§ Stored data
-------------------------

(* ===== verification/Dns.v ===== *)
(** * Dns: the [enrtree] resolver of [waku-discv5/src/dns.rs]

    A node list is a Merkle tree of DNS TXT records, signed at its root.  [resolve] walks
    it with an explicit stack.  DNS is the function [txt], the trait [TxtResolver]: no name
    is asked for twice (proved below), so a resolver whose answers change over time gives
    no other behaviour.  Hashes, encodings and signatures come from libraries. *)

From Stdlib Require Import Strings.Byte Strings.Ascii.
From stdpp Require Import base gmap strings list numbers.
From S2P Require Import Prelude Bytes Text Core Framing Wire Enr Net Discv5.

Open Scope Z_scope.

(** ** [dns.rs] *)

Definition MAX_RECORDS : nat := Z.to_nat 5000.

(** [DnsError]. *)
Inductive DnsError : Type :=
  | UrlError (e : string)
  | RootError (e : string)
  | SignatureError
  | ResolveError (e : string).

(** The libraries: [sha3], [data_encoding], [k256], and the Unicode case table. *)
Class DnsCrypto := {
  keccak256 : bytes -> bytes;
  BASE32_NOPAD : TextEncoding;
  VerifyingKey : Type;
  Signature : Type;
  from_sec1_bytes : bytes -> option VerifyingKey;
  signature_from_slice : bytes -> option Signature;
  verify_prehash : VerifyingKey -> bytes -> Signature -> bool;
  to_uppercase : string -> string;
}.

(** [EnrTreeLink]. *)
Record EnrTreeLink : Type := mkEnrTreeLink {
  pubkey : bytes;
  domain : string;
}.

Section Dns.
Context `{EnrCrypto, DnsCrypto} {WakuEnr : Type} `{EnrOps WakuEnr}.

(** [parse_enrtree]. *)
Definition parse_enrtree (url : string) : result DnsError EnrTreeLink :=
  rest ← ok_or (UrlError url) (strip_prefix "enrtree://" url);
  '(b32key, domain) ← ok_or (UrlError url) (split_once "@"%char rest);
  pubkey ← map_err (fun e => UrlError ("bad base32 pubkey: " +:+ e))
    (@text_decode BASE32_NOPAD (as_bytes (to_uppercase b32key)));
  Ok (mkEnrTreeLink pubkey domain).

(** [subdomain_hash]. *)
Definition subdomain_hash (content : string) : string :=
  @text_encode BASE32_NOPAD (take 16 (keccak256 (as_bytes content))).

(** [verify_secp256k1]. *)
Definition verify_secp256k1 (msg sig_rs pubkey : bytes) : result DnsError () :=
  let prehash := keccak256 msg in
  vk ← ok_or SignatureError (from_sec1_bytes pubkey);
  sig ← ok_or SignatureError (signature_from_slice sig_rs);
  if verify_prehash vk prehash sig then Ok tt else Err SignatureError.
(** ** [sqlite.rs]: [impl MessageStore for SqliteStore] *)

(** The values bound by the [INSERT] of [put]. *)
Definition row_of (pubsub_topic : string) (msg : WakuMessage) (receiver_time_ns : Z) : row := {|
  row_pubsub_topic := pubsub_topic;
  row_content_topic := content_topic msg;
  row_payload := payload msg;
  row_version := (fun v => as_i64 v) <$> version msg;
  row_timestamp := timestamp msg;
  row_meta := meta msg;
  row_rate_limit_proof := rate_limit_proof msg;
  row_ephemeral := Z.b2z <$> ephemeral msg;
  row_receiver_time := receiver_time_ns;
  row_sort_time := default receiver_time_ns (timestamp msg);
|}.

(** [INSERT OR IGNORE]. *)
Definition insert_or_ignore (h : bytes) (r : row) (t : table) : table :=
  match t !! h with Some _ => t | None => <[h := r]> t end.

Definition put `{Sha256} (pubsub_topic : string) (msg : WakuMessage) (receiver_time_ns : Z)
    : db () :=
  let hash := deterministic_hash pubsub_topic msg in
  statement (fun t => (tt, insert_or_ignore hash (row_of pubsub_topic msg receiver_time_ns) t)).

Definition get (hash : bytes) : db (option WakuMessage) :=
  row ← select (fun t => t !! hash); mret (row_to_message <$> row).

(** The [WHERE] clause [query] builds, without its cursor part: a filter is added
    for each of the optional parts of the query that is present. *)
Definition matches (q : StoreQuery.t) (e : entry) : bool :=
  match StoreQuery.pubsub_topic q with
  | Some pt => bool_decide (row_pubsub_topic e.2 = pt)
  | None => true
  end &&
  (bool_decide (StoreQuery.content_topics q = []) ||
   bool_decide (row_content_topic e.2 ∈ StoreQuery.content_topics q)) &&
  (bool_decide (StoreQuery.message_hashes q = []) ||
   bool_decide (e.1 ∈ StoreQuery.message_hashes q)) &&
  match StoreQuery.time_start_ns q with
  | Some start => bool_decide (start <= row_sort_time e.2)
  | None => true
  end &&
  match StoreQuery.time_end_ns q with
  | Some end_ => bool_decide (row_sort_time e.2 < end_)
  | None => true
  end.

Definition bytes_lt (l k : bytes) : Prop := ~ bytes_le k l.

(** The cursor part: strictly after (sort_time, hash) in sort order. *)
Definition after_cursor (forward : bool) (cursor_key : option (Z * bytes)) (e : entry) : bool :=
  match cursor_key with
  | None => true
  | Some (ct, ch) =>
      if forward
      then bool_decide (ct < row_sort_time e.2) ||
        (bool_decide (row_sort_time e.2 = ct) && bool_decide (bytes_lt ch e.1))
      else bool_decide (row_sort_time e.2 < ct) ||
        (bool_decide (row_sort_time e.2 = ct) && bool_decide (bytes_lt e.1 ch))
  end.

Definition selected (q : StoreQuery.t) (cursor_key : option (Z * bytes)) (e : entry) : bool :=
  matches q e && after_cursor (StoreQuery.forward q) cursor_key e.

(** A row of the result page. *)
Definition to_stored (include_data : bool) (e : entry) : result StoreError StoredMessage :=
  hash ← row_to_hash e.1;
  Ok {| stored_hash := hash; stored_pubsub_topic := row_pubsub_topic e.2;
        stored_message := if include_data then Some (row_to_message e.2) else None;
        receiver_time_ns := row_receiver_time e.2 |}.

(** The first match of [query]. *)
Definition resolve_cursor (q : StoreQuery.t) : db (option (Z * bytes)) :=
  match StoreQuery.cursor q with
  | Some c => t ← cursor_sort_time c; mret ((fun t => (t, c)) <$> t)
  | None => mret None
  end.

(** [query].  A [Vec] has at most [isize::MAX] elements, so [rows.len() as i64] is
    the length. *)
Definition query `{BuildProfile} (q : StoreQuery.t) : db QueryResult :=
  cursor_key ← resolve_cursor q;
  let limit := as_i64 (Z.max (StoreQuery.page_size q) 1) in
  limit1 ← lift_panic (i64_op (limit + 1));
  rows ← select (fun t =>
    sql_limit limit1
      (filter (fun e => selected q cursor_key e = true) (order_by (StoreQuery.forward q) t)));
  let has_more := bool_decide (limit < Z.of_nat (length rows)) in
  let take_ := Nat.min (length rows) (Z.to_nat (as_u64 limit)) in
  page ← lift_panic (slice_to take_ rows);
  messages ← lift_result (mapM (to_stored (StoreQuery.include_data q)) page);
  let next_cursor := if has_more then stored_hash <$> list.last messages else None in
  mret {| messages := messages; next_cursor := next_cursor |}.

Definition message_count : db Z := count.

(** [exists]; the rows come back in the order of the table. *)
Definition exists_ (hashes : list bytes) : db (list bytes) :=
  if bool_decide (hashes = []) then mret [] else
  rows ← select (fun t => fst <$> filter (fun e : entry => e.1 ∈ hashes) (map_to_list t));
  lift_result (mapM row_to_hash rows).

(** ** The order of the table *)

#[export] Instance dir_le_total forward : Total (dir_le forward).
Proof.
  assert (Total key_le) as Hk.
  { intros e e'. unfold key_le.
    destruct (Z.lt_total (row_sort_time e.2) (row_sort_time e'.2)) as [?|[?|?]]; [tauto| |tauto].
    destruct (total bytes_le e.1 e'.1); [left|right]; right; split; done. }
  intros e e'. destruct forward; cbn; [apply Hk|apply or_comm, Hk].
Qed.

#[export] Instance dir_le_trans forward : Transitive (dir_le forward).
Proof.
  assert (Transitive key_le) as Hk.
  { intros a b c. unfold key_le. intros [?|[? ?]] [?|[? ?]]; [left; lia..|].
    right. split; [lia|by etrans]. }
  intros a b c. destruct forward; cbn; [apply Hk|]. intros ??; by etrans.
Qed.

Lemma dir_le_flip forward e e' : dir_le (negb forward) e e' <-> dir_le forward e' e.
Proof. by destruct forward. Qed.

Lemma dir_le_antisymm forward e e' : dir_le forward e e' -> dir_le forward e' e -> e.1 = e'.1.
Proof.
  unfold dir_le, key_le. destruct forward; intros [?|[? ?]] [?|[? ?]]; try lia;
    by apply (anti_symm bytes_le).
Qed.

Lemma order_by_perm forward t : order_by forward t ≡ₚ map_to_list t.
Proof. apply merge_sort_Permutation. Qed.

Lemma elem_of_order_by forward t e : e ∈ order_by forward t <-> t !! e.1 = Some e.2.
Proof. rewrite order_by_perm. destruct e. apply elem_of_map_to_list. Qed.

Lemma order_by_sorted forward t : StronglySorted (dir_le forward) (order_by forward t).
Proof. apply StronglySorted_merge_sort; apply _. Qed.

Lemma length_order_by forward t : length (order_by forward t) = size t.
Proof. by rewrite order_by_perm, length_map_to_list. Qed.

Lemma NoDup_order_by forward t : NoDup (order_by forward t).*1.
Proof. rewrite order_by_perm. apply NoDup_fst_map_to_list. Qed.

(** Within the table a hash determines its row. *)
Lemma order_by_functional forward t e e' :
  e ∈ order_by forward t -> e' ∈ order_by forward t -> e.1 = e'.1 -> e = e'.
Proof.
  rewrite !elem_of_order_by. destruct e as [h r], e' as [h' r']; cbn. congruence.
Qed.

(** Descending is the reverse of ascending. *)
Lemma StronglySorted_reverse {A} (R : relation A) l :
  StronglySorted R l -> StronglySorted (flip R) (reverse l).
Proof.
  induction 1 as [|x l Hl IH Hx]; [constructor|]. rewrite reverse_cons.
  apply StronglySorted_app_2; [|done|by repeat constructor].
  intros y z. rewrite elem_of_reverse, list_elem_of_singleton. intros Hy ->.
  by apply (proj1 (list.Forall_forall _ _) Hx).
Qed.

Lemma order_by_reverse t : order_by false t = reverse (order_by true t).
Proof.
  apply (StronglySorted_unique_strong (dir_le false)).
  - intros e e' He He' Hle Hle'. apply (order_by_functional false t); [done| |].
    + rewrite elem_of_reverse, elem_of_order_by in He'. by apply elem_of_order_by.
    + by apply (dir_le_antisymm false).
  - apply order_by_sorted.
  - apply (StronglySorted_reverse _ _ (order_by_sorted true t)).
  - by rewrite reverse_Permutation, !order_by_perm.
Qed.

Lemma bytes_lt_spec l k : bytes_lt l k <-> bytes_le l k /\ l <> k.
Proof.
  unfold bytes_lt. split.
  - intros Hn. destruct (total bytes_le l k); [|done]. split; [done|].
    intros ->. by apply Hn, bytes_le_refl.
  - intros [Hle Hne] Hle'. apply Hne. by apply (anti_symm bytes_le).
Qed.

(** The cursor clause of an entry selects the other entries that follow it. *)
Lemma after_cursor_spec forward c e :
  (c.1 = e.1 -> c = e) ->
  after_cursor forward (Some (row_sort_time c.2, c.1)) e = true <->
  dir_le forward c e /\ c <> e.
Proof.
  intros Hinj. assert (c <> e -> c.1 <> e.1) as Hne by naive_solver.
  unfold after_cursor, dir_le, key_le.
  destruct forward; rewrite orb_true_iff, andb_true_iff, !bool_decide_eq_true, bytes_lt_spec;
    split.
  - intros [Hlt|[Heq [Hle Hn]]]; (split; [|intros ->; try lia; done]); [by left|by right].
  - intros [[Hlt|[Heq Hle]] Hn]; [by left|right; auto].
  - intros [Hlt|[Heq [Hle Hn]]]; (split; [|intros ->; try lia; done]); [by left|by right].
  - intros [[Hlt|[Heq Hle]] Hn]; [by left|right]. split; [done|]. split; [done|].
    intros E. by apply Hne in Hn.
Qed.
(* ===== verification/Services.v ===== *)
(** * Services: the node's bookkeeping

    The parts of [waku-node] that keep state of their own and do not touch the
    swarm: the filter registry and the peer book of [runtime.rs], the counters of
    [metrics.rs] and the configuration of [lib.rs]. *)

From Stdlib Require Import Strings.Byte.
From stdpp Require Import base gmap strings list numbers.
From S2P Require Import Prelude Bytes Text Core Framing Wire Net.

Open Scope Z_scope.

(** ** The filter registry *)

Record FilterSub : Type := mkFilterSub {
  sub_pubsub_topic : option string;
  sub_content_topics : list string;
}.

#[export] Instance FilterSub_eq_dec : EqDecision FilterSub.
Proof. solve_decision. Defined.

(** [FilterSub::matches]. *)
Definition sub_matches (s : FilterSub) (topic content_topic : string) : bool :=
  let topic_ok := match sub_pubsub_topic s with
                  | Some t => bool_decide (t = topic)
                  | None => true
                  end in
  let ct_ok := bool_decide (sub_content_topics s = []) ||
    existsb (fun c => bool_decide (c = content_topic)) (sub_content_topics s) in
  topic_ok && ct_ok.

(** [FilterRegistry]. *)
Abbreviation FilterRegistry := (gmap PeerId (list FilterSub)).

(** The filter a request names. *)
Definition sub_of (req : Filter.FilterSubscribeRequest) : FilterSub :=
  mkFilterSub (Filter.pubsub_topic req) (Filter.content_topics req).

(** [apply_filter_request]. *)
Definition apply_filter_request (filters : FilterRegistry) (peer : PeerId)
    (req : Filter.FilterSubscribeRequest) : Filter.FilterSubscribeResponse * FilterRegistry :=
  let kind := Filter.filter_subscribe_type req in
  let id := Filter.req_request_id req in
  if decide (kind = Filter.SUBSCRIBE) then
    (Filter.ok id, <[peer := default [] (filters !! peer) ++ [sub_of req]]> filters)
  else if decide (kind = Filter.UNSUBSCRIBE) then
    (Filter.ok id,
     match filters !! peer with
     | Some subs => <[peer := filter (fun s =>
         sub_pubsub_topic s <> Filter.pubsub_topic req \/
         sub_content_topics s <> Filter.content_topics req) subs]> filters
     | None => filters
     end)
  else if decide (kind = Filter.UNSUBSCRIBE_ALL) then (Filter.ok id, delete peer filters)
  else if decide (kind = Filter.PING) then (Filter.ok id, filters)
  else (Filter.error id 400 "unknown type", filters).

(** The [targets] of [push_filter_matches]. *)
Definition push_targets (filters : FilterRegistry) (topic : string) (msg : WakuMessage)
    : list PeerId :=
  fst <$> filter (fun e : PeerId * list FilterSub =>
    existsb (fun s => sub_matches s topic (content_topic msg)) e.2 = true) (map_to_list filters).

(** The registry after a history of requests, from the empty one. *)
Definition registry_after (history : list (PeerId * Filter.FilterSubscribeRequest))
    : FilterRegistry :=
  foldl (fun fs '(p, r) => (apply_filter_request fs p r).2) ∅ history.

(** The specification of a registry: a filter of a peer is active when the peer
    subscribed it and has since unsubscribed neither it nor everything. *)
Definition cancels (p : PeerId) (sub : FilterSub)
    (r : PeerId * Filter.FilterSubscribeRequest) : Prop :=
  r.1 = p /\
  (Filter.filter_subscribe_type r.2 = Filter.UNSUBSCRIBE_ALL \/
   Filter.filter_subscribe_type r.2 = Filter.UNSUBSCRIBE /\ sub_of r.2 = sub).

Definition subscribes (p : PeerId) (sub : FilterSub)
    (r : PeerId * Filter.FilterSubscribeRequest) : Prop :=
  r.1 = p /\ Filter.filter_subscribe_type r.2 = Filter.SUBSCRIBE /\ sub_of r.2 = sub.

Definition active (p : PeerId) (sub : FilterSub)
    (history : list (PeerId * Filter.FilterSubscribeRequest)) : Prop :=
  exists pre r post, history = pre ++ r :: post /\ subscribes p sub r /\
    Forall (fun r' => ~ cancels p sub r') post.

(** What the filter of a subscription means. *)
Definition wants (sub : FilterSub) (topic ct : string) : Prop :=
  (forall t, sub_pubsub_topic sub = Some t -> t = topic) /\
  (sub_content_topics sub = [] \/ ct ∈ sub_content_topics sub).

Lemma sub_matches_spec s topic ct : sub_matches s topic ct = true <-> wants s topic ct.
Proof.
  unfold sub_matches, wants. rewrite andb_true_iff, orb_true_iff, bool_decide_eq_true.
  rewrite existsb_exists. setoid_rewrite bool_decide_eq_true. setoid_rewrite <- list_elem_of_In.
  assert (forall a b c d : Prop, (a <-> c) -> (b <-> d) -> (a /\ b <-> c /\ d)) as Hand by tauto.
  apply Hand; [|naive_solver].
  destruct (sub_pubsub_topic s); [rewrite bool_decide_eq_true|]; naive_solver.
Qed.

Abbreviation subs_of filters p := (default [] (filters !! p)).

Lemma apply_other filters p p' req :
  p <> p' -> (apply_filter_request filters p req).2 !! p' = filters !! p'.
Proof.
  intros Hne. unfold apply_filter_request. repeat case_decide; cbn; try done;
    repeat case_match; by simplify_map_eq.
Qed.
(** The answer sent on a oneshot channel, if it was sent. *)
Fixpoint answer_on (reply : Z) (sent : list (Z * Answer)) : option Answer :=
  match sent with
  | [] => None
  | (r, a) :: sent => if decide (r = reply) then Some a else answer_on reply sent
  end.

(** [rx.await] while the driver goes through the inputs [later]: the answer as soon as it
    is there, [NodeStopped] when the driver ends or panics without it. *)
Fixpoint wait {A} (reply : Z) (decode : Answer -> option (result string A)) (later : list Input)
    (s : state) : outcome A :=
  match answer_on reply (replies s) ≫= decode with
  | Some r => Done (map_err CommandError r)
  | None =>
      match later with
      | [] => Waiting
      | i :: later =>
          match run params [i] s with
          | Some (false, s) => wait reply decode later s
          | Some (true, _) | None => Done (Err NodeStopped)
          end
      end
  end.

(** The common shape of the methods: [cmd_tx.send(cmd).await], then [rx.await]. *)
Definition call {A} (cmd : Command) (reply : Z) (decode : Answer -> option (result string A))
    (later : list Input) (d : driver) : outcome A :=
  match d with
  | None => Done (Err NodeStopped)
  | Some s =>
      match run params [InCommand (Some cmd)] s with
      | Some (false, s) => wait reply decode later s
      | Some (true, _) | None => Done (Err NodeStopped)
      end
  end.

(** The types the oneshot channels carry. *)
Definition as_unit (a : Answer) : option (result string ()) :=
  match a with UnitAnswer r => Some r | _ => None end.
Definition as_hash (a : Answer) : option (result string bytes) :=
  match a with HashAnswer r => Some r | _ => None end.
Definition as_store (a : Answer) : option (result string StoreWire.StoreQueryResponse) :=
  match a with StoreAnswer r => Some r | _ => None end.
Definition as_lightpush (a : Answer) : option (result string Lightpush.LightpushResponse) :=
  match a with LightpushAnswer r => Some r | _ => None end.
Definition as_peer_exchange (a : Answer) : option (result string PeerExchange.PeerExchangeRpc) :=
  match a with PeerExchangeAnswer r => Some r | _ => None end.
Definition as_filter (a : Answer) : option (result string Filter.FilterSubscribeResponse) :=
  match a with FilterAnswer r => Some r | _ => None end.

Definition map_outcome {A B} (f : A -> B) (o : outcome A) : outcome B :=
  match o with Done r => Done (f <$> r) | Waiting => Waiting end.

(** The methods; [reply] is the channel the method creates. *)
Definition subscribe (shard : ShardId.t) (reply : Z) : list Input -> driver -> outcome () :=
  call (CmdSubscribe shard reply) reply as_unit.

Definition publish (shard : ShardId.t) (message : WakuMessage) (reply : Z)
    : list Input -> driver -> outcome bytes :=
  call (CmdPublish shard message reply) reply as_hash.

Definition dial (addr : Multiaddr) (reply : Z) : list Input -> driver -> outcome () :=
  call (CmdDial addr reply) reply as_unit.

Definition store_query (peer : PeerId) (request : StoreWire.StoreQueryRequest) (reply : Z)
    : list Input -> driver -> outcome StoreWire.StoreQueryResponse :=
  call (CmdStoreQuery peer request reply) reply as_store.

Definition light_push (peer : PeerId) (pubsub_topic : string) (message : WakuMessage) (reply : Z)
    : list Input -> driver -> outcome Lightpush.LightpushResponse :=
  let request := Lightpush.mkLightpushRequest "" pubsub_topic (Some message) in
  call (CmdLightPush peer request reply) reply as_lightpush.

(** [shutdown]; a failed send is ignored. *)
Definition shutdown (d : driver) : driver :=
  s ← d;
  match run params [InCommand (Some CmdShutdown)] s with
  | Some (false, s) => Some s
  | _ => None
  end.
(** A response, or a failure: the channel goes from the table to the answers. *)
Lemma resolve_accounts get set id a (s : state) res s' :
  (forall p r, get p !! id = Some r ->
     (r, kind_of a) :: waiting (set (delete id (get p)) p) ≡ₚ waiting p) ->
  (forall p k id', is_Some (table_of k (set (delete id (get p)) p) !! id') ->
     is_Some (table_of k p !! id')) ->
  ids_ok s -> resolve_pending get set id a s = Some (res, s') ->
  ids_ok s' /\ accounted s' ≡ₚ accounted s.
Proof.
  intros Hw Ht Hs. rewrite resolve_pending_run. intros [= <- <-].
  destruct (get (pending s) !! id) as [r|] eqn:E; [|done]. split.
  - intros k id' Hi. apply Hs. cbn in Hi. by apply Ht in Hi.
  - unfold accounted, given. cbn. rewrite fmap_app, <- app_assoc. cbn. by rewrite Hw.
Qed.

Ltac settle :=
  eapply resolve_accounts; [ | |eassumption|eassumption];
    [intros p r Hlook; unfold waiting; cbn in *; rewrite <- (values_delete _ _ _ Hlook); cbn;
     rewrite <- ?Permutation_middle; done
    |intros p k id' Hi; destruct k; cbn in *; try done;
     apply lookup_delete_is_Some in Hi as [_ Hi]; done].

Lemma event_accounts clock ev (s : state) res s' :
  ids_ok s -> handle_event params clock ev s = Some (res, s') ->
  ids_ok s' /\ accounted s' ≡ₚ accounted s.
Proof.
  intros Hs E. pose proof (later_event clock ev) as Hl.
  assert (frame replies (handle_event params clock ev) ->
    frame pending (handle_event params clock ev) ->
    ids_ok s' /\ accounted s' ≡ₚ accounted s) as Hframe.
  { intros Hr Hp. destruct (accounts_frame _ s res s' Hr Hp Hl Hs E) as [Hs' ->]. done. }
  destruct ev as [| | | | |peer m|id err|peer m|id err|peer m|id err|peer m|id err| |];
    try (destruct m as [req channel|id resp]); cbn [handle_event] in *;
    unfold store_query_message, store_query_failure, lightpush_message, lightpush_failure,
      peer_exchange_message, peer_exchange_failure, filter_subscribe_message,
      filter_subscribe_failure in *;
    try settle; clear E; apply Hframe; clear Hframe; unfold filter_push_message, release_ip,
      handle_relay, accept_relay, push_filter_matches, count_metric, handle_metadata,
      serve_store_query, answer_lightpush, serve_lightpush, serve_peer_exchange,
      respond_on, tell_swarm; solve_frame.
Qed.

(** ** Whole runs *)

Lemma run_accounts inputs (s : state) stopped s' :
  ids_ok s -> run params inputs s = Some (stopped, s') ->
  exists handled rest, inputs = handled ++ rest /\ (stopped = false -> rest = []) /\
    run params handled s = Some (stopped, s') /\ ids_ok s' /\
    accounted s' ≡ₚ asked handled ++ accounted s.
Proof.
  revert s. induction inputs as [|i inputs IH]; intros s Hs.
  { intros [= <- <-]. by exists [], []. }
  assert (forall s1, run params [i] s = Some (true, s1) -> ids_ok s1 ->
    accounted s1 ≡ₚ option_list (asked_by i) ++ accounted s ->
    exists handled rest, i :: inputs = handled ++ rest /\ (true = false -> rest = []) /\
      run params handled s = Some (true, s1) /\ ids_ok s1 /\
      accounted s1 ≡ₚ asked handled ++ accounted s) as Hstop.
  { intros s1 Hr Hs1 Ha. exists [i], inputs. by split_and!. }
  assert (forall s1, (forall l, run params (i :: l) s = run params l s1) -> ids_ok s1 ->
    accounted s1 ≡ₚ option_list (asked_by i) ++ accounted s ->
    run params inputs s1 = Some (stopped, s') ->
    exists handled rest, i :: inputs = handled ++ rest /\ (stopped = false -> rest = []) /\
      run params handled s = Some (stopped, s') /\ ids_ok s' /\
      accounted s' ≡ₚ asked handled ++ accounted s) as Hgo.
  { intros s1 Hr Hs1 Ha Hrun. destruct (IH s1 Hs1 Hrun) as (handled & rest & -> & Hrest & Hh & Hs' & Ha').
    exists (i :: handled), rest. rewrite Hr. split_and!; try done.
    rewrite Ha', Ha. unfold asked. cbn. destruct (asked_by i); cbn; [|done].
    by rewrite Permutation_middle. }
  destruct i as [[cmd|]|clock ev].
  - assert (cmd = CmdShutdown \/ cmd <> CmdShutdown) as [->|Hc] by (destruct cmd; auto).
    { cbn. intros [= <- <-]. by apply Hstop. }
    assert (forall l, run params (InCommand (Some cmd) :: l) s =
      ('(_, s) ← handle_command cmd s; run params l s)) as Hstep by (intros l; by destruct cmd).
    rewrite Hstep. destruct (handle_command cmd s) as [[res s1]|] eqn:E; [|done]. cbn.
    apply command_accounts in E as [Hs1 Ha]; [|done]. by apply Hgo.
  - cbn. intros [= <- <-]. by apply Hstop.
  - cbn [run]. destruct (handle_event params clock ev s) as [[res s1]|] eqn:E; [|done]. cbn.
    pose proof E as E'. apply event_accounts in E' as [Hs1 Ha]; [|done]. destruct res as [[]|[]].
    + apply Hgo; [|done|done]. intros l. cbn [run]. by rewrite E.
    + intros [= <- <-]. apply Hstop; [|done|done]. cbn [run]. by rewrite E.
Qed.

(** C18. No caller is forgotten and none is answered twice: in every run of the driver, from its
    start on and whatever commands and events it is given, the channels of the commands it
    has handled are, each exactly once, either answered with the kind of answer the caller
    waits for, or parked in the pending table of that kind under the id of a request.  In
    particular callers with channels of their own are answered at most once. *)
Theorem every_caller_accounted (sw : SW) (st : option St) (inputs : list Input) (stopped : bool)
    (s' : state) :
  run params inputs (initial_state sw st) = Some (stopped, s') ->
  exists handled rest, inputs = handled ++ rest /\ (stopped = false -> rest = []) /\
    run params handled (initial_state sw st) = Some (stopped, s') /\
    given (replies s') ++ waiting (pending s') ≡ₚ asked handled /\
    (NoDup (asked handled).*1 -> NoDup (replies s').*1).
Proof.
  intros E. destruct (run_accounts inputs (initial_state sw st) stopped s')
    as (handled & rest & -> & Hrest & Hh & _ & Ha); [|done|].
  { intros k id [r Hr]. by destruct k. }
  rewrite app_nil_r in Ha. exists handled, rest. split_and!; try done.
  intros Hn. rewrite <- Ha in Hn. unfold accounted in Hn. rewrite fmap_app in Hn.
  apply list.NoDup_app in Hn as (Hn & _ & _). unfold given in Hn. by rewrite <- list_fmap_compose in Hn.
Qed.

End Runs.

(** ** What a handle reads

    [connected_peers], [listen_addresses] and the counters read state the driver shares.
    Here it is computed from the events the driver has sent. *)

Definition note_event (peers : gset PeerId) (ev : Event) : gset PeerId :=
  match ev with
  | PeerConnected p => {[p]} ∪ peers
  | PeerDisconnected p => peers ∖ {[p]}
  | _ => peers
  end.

-------------------------

§ Task brief
Only one stretch of the entries above is wanted: the lines from the one containing "Definition as_peer_exchange (a" through the one containing "(** The methods;". Please reproduce it exactly.

§ Response box
Definition as_peer_exchange (a : Answer) : option (result string PeerExchange.PeerExchangeRpc) :=
  match a with PeerExchangeAnswer r => Some r | _ => None end.
Definition as_filter (a : Answer) : option (result string Filter.FilterSubscribeResponse) :=
  match a with FilterAnswer r => Some r | _ => None end.

Definition map_outcome {A B} (f : A -> B) (o : outcome A) : outcome B :=
  match o with Done r => Done (f <$> r) | Waiting => Waiting end.

(** The methods; [reply] is the channel the method creates. *)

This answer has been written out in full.